### Try it
Look for the line that has "arg_command := command;" in the material below; please repeat it and every line after it, exactly, up to and including the line that has "intros [args |] h0 w0; [| exact I].", and nothing else.

### Data for review
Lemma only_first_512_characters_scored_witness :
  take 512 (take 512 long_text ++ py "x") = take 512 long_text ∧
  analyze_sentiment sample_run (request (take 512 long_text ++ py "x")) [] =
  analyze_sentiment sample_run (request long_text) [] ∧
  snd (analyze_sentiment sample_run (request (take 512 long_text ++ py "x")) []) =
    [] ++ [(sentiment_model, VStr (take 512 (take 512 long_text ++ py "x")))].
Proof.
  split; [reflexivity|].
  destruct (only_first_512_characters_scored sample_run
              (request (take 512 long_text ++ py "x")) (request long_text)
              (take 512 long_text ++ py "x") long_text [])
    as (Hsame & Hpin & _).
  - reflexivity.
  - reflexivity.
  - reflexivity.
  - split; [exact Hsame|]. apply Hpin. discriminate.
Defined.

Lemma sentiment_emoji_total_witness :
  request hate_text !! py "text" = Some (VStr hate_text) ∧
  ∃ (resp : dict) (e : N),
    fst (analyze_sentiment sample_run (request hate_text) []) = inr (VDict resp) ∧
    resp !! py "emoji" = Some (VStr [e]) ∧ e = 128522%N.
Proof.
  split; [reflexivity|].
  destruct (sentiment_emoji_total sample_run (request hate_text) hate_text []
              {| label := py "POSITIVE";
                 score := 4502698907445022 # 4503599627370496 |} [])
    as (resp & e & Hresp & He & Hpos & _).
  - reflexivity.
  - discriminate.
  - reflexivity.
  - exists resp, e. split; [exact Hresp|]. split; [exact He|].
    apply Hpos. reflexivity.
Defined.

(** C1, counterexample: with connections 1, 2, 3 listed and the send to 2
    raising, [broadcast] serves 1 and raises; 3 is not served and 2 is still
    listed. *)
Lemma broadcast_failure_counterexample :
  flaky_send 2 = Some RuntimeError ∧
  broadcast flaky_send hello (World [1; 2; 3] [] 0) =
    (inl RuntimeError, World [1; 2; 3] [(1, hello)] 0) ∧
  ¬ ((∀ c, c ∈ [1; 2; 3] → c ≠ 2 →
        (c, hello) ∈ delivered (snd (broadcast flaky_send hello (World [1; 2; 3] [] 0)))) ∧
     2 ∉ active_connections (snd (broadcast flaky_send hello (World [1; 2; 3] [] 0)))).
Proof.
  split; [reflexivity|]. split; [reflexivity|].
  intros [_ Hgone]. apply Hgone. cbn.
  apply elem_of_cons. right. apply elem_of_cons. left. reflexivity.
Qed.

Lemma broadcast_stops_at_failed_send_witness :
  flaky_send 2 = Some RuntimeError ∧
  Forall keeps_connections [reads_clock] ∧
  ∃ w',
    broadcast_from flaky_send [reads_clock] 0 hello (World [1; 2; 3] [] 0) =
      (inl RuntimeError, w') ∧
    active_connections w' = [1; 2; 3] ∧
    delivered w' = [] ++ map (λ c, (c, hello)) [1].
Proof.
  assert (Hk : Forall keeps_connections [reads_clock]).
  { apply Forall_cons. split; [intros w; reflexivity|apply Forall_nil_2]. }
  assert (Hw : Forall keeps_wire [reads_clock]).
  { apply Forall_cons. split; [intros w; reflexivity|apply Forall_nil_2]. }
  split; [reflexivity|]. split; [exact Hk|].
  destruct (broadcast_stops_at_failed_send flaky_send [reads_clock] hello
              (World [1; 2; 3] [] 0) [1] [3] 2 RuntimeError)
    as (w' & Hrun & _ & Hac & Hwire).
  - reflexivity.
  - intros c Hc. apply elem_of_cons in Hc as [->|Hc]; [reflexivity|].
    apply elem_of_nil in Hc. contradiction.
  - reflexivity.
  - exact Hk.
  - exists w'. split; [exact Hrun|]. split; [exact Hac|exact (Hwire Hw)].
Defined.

==

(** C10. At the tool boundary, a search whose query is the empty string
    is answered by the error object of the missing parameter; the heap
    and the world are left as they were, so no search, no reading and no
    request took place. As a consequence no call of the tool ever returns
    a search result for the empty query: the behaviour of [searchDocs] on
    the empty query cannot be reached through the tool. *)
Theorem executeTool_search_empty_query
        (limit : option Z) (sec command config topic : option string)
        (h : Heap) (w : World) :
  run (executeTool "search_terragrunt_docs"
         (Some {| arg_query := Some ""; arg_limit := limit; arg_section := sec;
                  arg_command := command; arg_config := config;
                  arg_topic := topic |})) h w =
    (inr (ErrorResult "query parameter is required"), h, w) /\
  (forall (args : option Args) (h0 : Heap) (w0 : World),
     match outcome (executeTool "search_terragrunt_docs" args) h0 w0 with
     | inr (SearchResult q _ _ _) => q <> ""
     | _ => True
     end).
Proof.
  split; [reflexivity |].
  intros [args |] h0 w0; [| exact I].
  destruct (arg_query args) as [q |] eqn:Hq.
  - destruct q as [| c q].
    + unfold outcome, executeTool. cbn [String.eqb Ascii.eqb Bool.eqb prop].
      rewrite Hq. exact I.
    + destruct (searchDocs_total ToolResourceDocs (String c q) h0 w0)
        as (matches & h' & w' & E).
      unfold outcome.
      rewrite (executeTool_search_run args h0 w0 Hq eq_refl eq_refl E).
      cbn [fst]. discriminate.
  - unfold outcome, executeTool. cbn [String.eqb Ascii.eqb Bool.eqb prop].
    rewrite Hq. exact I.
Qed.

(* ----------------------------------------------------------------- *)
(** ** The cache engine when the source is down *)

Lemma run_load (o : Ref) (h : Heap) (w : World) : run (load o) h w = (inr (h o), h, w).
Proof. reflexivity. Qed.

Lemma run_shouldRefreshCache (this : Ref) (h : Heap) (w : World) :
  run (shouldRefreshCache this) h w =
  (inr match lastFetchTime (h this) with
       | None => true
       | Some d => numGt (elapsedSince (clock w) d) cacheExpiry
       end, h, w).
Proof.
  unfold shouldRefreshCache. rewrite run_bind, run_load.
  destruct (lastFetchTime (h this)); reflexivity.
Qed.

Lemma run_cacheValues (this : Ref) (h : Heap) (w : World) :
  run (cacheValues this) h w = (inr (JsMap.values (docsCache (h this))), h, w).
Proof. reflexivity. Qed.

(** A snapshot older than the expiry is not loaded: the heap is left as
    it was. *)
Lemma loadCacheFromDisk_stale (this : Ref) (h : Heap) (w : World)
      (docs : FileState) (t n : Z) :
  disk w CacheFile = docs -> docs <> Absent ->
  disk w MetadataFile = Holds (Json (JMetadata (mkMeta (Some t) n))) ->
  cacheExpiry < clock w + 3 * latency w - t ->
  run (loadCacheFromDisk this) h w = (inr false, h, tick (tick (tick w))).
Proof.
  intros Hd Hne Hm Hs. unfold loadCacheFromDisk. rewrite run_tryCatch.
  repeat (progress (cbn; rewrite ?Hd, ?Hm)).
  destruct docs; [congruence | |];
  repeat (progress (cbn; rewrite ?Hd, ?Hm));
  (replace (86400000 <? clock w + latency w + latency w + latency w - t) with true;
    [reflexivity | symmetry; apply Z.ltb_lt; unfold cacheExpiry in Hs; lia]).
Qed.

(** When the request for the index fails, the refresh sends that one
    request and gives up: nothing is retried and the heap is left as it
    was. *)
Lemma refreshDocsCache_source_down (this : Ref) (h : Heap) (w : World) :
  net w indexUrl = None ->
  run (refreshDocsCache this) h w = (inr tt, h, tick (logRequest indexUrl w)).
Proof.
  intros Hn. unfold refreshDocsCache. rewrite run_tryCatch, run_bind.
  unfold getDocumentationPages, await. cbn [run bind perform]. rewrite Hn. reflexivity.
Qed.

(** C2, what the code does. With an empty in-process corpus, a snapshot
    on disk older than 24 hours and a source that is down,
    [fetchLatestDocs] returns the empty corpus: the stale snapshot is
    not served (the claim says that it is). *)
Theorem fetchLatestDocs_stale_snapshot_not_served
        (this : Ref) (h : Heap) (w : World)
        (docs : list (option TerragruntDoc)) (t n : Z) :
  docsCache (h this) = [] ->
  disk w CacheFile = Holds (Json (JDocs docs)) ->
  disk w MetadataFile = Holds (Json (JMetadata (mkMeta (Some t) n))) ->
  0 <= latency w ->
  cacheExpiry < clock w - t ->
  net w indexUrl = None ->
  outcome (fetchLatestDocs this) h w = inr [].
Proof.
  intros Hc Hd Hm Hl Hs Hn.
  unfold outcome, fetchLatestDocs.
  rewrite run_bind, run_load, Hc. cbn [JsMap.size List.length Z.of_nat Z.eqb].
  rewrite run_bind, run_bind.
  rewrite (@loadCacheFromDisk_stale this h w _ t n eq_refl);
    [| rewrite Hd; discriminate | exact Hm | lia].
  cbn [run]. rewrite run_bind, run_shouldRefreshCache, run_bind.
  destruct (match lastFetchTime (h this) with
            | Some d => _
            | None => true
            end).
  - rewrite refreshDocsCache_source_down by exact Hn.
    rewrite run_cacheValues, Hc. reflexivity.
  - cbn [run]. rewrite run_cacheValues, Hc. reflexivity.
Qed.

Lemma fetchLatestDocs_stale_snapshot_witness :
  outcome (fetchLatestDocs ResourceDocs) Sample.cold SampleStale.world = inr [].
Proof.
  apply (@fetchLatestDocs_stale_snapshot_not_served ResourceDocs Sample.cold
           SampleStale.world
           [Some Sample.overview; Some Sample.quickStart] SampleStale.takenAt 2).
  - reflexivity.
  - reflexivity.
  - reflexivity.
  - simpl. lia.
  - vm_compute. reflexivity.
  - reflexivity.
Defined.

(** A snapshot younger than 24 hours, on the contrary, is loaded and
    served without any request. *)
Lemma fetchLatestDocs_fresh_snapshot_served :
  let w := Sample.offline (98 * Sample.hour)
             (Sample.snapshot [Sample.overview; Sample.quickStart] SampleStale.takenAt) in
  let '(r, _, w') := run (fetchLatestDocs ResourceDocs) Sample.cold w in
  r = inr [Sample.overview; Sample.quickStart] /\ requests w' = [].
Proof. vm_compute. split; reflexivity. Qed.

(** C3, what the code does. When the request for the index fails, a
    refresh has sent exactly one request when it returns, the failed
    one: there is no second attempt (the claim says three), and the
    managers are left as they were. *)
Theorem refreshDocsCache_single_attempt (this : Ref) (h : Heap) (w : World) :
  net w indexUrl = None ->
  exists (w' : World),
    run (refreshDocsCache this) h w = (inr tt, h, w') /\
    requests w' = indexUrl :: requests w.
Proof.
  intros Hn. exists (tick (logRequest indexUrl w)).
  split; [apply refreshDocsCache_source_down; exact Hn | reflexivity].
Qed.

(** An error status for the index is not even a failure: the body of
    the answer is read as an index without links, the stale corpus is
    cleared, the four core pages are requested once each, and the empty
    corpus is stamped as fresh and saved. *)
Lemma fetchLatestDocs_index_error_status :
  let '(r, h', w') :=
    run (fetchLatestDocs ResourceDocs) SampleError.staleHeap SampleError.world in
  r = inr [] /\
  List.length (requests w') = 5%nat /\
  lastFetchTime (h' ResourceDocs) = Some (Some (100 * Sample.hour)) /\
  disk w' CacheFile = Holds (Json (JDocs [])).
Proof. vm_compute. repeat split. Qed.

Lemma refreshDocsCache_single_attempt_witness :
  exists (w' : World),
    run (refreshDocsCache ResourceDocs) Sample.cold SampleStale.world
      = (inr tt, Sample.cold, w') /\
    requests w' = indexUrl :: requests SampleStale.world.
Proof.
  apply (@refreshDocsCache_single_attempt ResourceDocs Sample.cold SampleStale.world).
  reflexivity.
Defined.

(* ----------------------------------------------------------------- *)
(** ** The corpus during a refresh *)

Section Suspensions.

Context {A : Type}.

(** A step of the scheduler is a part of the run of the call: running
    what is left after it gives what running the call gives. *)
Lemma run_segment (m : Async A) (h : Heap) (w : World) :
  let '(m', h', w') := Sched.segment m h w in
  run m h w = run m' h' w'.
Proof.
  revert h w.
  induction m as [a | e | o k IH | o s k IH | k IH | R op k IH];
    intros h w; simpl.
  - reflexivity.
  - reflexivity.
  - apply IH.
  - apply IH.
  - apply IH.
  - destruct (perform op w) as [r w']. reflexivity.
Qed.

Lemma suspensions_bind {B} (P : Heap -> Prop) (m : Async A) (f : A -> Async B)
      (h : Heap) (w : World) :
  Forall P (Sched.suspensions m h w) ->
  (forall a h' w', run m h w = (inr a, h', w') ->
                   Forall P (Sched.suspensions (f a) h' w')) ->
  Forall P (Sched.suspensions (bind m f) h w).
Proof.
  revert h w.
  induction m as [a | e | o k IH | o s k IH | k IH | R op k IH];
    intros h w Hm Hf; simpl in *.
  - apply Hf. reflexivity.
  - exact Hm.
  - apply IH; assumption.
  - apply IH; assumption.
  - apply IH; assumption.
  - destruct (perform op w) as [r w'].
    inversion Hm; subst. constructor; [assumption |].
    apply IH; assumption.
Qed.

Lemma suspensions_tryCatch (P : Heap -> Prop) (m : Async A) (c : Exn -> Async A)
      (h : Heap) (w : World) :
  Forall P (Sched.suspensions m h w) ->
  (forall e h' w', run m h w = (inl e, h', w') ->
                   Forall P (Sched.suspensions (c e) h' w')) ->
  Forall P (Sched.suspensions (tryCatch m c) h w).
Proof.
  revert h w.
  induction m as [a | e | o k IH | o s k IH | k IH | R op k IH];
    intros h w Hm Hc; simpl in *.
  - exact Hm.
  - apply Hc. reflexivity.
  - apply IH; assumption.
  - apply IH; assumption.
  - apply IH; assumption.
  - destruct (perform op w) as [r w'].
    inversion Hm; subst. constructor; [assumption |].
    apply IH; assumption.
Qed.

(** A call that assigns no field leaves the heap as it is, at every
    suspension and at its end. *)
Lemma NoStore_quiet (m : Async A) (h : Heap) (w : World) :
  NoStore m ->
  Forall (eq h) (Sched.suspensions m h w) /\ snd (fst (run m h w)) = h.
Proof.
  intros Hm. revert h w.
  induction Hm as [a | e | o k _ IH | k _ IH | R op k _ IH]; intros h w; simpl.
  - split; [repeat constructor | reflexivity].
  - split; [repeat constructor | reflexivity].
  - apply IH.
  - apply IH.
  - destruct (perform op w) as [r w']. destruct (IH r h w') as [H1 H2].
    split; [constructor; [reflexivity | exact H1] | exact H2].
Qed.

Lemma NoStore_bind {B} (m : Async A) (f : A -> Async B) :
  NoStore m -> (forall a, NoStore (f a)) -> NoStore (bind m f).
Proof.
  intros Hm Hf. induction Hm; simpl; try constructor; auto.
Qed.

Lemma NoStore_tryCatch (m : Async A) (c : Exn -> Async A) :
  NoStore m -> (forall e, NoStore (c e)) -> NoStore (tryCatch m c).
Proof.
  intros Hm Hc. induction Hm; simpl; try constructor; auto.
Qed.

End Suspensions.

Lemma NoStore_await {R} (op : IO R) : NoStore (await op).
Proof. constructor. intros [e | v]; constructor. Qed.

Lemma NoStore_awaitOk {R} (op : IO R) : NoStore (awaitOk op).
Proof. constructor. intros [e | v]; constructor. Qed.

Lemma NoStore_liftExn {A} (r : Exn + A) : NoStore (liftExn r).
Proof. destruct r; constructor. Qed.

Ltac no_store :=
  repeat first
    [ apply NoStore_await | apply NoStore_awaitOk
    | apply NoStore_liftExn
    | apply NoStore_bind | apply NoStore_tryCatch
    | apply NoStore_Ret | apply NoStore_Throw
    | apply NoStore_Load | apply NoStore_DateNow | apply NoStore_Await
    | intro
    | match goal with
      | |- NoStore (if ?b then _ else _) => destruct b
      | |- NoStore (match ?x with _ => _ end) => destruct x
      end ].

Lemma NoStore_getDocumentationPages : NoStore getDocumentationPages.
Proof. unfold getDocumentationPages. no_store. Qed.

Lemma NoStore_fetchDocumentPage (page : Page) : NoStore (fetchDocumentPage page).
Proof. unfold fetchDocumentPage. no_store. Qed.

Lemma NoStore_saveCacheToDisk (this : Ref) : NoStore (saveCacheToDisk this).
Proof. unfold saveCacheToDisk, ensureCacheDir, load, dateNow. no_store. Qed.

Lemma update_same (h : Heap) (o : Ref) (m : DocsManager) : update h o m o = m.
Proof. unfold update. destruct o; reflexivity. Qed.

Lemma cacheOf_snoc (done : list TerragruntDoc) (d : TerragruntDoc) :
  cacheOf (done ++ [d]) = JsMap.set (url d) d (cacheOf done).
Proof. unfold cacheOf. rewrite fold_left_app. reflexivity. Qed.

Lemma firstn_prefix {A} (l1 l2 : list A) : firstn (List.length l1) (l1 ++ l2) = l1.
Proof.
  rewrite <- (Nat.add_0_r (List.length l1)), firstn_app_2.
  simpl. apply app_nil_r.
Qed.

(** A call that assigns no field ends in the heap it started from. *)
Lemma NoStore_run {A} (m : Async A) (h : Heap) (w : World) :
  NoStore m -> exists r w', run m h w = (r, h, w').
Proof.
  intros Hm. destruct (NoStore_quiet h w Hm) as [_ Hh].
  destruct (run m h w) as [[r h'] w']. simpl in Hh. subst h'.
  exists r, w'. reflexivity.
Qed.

* * *

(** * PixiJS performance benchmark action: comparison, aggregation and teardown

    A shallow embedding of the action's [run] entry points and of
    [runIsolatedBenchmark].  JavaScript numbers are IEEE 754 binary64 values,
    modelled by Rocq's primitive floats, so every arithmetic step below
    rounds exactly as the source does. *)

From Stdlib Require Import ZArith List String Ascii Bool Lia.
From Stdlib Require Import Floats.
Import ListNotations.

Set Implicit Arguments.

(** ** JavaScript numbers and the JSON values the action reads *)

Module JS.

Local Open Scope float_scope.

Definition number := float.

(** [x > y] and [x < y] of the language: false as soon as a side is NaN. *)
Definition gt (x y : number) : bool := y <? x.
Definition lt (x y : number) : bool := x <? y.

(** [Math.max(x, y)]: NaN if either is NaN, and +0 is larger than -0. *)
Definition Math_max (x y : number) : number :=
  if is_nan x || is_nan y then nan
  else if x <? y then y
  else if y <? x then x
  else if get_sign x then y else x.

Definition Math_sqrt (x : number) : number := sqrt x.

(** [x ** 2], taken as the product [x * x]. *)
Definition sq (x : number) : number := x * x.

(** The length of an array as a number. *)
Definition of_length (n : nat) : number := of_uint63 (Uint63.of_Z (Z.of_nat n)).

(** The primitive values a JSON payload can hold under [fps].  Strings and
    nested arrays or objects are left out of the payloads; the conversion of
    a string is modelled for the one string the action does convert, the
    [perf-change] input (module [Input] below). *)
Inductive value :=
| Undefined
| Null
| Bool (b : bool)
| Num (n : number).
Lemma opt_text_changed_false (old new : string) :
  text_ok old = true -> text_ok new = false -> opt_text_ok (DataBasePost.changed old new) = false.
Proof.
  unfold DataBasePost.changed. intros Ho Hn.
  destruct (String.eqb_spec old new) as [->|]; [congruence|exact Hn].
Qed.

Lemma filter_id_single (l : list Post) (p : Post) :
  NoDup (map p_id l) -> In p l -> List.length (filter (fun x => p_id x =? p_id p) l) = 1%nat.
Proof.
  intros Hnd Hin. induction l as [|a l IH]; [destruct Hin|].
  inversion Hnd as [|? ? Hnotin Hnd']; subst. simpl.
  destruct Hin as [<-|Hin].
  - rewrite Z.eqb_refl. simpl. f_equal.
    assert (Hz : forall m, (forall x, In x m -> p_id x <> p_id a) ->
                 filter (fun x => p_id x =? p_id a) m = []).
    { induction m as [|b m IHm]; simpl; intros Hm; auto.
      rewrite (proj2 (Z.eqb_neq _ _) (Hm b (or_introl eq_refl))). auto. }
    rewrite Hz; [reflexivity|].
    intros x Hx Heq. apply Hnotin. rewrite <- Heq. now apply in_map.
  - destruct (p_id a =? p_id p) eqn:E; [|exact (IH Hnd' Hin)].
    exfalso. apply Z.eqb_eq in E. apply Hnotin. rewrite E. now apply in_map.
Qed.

### Result below
                  arg_command := command; arg_config := config;
                  arg_topic := topic |})) h w =
    (inr (ErrorResult "query parameter is required"), h, w) /\
  (forall (args : option Args) (h0 : Heap) (w0 : World),
     match outcome (executeTool "search_terragrunt_docs" args) h0 w0 with
     | inr (SearchResult q _ _ _) => q <> ""
     | _ => True
     end).
Proof.
  split; [reflexivity |].
  intros [args |] h0 w0; [| exact I].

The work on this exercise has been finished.